Forwarding Address: OS X

Thursday, August 22, 2002

How to Go From Kernel Panic to Clean Install in 14 Long Hours

Yesterday morning I booted my laptop only to have it kernel panic in the middle of loading networking. "No big deal", I thought as I did the three-finger salute and started it up again. Was I ever wrong: the machine had flat-lined. The happy Mac would appear, the spinning beachball would appear, and then both would sit for a very, very long time with nary a hint of activity from the screen, machine or hard-drive. My Mac was dead in the water and, much to my horror, my last comprehensive back-up had been almost a month ago (don't call me Dantz, I'm already calling you) so I definitely needed to be able to get the data off of it - a clean wipe and reinstall at this stage was just not an option.
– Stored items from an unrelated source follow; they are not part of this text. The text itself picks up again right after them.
(** * The browser client of the vehicle-complaint system

    A shallow embedding of [frontend/js/api.js] (the HTTP wrapper
    [apiRequest], its callers and the streaming reader [sendChatMessage]) and
    of the page script, the application logic that follows the setup notes
    in [COMMANDS_ONLY.md] ([handleComplaintSubmit], [displayComplaintResult],
    [getConfidenceColor], [renderMarkdown], [closeChat], [searchVehicle],
    [displaySearchResults], [showLoading], and the functions of the chat:
    [startChat], [displayChatInterface], [loadChatMessages],
    [displayMessages], [appendMessage], [sendMessage], [handleKeyPress],
    [scrollToSection]), followed by the properties of these functions.
    [setupEventListeners], which registers the handlers, is not modelled.

    The first half of the file holds the definitions: the JavaScript data the
    script manipulates, the built-ins it calls, the effects it performs, and
    then the functions of the two scripts, one definition per function and
    under the same name.  The second half holds the lemmas.

    What the model takes for granted:
    - a thrown value is an Error object, of which the script reads [message]:
      this is so for what the built-ins and the script throw, and is assumed
      of the function a caller hands to [sendChatMessage];
    - a value of the server is a value of JSON: it holds no function, so that
      an object with a member of its own named [toString] cannot be converted
      to a string or to a Number;
    - a response stream delivers finitely many chunks before it ends or fails;
    - one action of the user runs at a time, from its event to its last
      [await];
    - a request body is kept as the value given to [JSON.stringify];
    - an element of the page is looked up by its id and may be missing, in
      which case reading or writing a property of it throws a TypeError;
    - the elements the chat creates are the messages under [chatMessages],
      which the state of the chat lists in the order of the document;
    - where the script calls an [async] function without awaiting it, the
      state described is the one reached when that call has settled too. *)

From Stdlib Require Import List NArith ZArith String Ascii Bool Lia.
From Stdlib Require Import Floats.
Import ListNotations.
(** * BST: a static-site asset builder (build.ts, src/index.ts)

    A shallow embedding of the build pipeline: path arithmetic, the
    document tree and its rewrites, the style and script transforms, the
    output map and the orchestrating loop of [build.ts], followed by the
    properties of the pipeline.

    External collaborators (HTML parser and serializer, minifiers, the
    Sass engine, the bundler, the TypeScript printer, glob matching, JSON
    parsing) are taken as parameters, bundled in the record [Tools].
    The runtime's [node:path] functions are modelled in [Module Path]
    after the POSIX implementation the runtime ships. *)

From Stdlib Require Import String Ascii List Bool Arith Lia.
Import ListNotations.
Open Scope string_scope.
Open Scope list_scope.

Set Implicit Arguments.

(** String concatenation, JavaScript's [+] on strings. *)
Infix "+++" := String.append (right associativity, at level 60).

(* ===================================================================== *)
(** ** JavaScript string primitives used by the sources                   *)
(* ===================================================================== *)

Module JS.

(** [s.split(sep)] for a one-character separator: never empty,
    [''.split(' ')] is [['']]. *)
Fixpoint split (sep : ascii) (s : string) : list string :=
  match s with
  | EmptyString => [EmptyString]
  | String c r =>
      if Ascii.eqb c sep then EmptyString :: split sep r
      else match split sep r with
           | h :: t => String c h :: t
           | [] => [String c EmptyString]
           end
  end.

(** [arr.join(sep)]. *)
Fixpoint join (sep : string) (l : list string) : string :=
  match l with
  | [] => EmptyString
  | [x] => x
  | x :: r => x +++ sep +++ join sep r
  end.

(** [s.startsWith(p)]. *)
Fixpoint startsWith (p s : string) : bool :=
  match p, s with
  | EmptyString, _ => true
  | String _ _, EmptyString => false
  | String a p', String b s' => Ascii.eqb a b && startsWith p' s'
  end.

Definition rev_string (s : string) : string :=
  string_of_list_ascii (rev (list_ascii_of_string s)).

(** [s.endsWith(p)]. *)
Definition endsWith (p s : string) : bool :=
  startsWith (rev_string p) (rev_string s).

(** [s.slice(0, s.length - n)]. *)
Definition dropEnd (n : nat) (s : string) : string :=
  String.substring 0 (String.length s - n) s.

(** Membership in a list of strings, by string equality. *)
Definition mem (x : string) (l : list string) : bool :=
  existsb (String.eqb x) l.

End JS.

(* ===================================================================== *)
(** ** node:path, POSIX flavour                                           *)
(* ===================================================================== *)

Module Path.

Definition slash : ascii := "/"%char.
Definition dot : ascii := "."%char.

(** One step of [normalizeString]: the segments kept so far are held
    most recent first. An empty segment or [.] is dropped; [..] removes
    the previous segment unless there is none or it is itself [..], in
    which case it is kept only when the path may climb above its root. *)
Definition normStep (allowAboveRoot : bool) (stack : list string)
    (seg : string) : list string :=
  if (seg =? EmptyString) || (seg =? ".") then stack
  else if seg =? ".." then
    match stack with
    | top :: rest =>
        if top =? ".." then (if allowAboveRoot then seg :: stack else stack)
        else rest
    | [] => if allowAboveRoot then [seg] else []
    end
  else seg :: stack.

Definition normSegs (allowAboveRoot : bool) (segs : list string)
    : list string :=
  rev (fold_left (normStep allowAboveRoot) segs []).

Definition normalizeString (path : string) (allowAboveRoot : bool)
    : string :=
  JS.join "/" (normSegs allowAboveRoot (JS.split slash path)).

Definition isAbsolute (path : string) : bool := JS.startsWith "/" path.

(** [path.normalize]. *)
Definition normalize (path : string) : string :=
  if path =? EmptyString then "."
  else
    let trailingSeparator := JS.endsWith "/" path in
    let p := normalizeString path (negb (isAbsolute path)) in
    if p =? EmptyString then
      if isAbsolute path then "/"
      else if trailingSeparator then "./" else "."
    else
      let p' := if trailingSeparator then p +++ "/" else p in
      if isAbsolute path then "/" +++ p' else p'.

(** [path.join(...args)]: the non-empty arguments joined by [/], then
    normalized. *)
Definition join (args : list string) : string :=
  match filter (fun a => negb (a =? EmptyString)) args with
  | [] => "."
  | nonEmpty => normalize (JS.join "/" nonEmpty)
  end.

(** The segments of [path.resolve(p)] below the root, for the working
    directory [cwd] (an absolute path). *)
Definition resolveSegs (cwd p : string) : list string :=
  let full :=
    if p =? EmptyString then cwd
    else if isAbsolute p then p
    else cwd +++ "/" +++ p in
  normSegs false (JS.split slash full).

(** [path.resolve(p)]. *)
Definition resolve (cwd p : string) : string :=
  "/" +++ JS.join "/" (resolveSegs cwd p).

(** Length of the longest common prefix of two segment lists. *)
Fixpoint common (a b : list string) : nat :=
  match a, b with
  | x :: a', y :: b' => if x =? y then S (common a' b') else 0
  | _, _ => 0
  end.

(** [path.relative(from, to)]: one [..] for each segment of [from]
    below the common ancestor, then the rest of [to]. *)
Definition relative (cwd from to : string) : string :=
  if from =? to then EmptyString
  else
    let f := resolveSegs cwd from in
    let t := resolveSegs cwd to in
    let k := common f t in
    JS.join "/" (repeat ".." (List.length f - k) ++ skipn k t).

(** Characters of [path] in reverse, without the trailing slashes. *)
Fixpoint dropSlashes (l : list ascii) : list ascii :=
  match l with
  | c :: r => if Ascii.eqb c slash then dropSlashes r else l
  | [] => []
  end.

(** Split a reversed path at its last slash: the last component
    (reversed) and what precedes it (reversed, starting at that slash). *)
Fixpoint spanName (l : list ascii) : list ascii * list ascii :=
  match l with
  | c :: r =>
      if Ascii.eqb c slash then ([], l)
      else let (n, rest) := spanName r in (c :: n, rest)
  | [] => ([], [])
  end.

(** [path.dirname]. *)
Definition dirname (path : string) : string :=
  if path =? EmptyString then "."
  else
    let hasRoot := isAbsolute path in
    let (_, rest) := spanName (dropSlashes (rev (list_ascii_of_string path))) in
    match rest with
    | [] => if hasRoot then "/" else "."
    | _ :: before =>
        match before with
        | [] => "/"
        | [_] => if hasRoot then "//" else string_of_list_ascii (rev before)
        | _ => string_of_list_ascii (rev before)
        end
    end.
After panicking for a bit, here's what I did to get up and running once again:

First, I read Tech Note 106464: Mac OS X: Troubleshooting a Startup Issue a few times through and then did everything it said, in the order it said it. fsck found a number of problems the first time through and repaired them (a second run of fsck went without issue) but that still didn't rectify the situation. Nor did anything else in this tech note but I did learn a lot about single-user mode and was at least able to see that my data was still all there on the drive. Some consolation, that.

Second, I called up my friend Bones and grilled him for any ideas he might have about how to tackle this issue. He had one, and it was a great one: I would bring my dead laptop over to his place, mount mine in Target mode onto his (see Tech Note 58583: Macintosh: How to Use FireWire Target Disk Mode for details), copy the data off and then be free to do whatever I wanted to my machine.

We tried it and it worked like a charm: a few hours later all my data was backed up to CD and I was breathing a sigh of relief. I'd like to take this opportunity to thank whichever people inside Apple came up with the idea and implementation of Target mode: you're all farkin' brilliant!

From there I clean-installed the OS starting with 10.1 and working my way all the way up to a nice, shiny, super-fast loading 10.1.5. I also took this opportunity to not install OS 9 on the machine. Its time to walk without the safety-net (and I can't actually remember the last time I used 9 anyhow).

Finally, I called up my neighbourhood computer products co-op and bought a 60 Gig Firewire drive to act as a backup source for all my machines. Soon I'll be installing X onto it so I can use it as a boot drive if necessary; for the time being I've contented myself with backing up the contents of my current system to it in its entirety.

At last, 14 hours later, all is well with the world again.